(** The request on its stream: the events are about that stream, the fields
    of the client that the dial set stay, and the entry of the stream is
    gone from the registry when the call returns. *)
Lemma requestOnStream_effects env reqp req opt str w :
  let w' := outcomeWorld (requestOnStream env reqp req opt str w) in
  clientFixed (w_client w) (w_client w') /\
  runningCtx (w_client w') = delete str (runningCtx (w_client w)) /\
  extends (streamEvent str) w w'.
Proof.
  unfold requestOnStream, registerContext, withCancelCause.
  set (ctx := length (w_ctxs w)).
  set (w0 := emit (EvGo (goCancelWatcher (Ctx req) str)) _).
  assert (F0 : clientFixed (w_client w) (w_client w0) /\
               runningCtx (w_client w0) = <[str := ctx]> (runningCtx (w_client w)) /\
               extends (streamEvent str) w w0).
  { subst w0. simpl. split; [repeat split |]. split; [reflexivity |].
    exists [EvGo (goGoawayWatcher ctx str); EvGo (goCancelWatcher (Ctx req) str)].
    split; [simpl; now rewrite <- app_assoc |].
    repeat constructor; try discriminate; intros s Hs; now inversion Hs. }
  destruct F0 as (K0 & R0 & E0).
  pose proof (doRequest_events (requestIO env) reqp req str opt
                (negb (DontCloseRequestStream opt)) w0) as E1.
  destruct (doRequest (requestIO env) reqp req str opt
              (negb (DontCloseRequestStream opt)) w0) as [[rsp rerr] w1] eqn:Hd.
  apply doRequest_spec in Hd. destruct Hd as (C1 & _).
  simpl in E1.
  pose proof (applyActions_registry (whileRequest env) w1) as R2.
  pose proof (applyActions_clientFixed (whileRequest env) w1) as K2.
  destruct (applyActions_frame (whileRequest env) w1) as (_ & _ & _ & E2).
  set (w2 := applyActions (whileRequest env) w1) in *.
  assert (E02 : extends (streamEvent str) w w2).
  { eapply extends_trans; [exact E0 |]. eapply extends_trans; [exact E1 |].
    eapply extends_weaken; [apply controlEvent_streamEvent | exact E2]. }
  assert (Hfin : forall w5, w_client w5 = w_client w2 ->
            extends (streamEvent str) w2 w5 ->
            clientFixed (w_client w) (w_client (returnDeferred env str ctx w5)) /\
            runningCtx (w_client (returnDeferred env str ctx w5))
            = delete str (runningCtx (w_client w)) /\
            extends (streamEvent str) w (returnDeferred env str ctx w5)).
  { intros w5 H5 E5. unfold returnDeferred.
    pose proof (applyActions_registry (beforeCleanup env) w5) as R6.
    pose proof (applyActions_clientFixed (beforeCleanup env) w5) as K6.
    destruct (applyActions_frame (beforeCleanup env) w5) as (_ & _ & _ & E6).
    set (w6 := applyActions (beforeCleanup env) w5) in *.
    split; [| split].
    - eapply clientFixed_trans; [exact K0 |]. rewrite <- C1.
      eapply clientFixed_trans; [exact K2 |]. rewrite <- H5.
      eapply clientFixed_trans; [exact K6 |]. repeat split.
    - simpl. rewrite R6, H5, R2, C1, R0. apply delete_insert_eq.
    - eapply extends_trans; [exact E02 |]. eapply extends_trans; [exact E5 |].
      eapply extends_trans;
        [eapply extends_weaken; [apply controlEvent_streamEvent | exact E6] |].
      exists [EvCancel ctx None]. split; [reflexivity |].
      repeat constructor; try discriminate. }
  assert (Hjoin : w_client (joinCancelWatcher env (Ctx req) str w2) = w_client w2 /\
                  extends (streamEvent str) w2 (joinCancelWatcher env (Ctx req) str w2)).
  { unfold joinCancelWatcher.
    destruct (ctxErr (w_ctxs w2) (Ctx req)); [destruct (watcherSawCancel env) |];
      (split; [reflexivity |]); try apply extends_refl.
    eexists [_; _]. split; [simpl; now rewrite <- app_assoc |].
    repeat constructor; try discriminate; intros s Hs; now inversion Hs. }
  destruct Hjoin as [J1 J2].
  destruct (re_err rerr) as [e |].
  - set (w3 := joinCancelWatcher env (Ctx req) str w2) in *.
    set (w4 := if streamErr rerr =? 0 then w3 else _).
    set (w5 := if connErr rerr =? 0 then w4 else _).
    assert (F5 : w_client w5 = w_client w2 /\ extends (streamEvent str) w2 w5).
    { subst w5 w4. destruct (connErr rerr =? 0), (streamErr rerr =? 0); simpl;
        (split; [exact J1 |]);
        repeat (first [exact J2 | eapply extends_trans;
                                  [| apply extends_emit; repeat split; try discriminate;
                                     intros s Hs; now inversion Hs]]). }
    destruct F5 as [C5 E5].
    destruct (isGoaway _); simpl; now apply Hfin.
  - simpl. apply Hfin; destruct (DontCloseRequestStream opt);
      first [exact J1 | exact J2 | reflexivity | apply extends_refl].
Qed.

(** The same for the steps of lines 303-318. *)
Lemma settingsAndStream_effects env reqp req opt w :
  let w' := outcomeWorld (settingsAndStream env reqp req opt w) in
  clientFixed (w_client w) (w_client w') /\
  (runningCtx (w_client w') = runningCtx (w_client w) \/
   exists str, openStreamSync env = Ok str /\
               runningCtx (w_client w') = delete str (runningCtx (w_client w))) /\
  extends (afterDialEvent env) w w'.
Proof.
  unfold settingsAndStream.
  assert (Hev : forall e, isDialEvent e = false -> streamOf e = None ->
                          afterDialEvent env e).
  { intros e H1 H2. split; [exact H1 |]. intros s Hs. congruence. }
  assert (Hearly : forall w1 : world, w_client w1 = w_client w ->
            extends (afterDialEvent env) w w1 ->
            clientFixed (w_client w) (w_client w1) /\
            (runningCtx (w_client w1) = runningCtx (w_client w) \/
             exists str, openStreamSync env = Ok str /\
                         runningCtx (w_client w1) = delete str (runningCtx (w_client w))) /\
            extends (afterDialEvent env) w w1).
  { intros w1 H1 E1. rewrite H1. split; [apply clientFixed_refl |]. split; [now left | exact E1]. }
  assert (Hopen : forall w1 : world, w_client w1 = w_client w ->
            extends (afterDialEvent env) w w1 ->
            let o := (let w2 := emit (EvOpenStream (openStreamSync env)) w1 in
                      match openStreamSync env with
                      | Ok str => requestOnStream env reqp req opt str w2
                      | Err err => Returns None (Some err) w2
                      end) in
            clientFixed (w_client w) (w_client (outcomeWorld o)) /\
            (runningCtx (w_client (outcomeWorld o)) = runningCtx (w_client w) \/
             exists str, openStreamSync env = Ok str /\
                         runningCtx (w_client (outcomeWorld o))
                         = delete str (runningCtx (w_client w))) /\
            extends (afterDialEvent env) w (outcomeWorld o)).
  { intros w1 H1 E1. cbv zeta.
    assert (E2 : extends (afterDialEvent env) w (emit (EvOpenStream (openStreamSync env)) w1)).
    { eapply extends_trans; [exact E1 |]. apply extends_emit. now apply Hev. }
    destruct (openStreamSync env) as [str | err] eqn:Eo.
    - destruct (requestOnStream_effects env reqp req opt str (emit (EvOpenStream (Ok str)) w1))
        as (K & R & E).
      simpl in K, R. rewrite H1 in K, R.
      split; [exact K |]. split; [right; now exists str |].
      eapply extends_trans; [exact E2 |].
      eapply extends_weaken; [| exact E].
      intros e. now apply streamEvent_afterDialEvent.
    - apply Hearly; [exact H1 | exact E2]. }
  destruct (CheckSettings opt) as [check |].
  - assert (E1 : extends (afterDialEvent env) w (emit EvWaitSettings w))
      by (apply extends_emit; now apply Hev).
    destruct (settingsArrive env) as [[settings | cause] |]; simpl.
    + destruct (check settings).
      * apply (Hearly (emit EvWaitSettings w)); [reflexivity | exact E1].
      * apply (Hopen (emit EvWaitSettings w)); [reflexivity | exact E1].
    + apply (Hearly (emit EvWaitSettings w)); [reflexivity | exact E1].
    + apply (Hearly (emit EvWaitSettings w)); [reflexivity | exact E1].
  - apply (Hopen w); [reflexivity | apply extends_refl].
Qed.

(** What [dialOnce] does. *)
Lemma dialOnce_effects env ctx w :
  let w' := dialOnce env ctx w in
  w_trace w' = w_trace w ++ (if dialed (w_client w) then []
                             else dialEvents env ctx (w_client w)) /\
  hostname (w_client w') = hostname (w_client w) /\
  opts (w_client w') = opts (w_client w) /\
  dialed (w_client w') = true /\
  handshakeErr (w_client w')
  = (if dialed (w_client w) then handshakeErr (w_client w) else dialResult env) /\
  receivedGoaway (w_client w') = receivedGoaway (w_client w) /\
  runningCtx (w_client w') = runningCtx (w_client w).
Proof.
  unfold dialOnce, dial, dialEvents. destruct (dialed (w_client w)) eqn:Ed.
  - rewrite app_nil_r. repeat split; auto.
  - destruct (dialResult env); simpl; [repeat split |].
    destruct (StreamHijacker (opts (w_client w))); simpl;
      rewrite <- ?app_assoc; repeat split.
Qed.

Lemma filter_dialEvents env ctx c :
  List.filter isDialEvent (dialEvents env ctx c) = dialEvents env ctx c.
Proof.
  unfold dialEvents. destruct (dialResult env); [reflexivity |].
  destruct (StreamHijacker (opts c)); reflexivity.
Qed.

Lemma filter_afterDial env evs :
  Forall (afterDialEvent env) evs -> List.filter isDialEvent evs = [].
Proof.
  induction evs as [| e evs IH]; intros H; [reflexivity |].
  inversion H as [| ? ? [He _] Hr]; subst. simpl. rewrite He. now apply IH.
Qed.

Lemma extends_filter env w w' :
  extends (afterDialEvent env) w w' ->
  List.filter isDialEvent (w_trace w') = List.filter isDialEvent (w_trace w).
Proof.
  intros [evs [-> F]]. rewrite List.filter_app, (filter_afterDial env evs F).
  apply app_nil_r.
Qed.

» Problem description:
Only the lines above from the one with "E5. unfold returnDeferred." up to and including the one with "destruct (re_err rerr) as [e |]." should be repeated, exactly as written.

» Worked solution:
  { intros w5 H5 E5. unfold returnDeferred.
    pose proof (applyActions_registry (beforeCleanup env) w5) as R6.
    pose proof (applyActions_clientFixed (beforeCleanup env) w5) as K6.
    destruct (applyActions_frame (beforeCleanup env) w5) as (_ & _ & _ & E6).
    set (w6 := applyActions (beforeCleanup env) w5) in *.
    split; [| split].
    - eapply clientFixed_trans; [exact K0 |]. rewrite <- C1.
      eapply clientFixed_trans; [exact K2 |]. rewrite <- H5.
      eapply clientFixed_trans; [exact K6 |]. repeat split.
    - simpl. rewrite R6, H5, R2, C1, R0. apply delete_insert_eq.
    - eapply extends_trans; [exact E02 |]. eapply extends_trans; [exact E5 |].
      eapply extends_trans;
        [eapply extends_weaken; [apply controlEvent_streamEvent | exact E6] |].
      exists [EvCancel ctx None]. split; [reflexivity |].
      repeat constructor; try discriminate. }
  assert (Hjoin : w_client (joinCancelWatcher env (Ctx req) str w2) = w_client w2 /\
                  extends (streamEvent str) w2 (joinCancelWatcher env (Ctx req) str w2)).
  { unfold joinCancelWatcher.
    destruct (ctxErr (w_ctxs w2) (Ctx req)); [destruct (watcherSawCancel env) |];
      (split; [reflexivity |]); try apply extends_refl.
    eexists [_; _]. split; [simpl; now rewrite <- app_assoc |].
    repeat constructor; try discriminate; intros s Hs; now inversion Hs. }
  destruct Hjoin as [J1 J2].
  destruct (re_err rerr) as [e |].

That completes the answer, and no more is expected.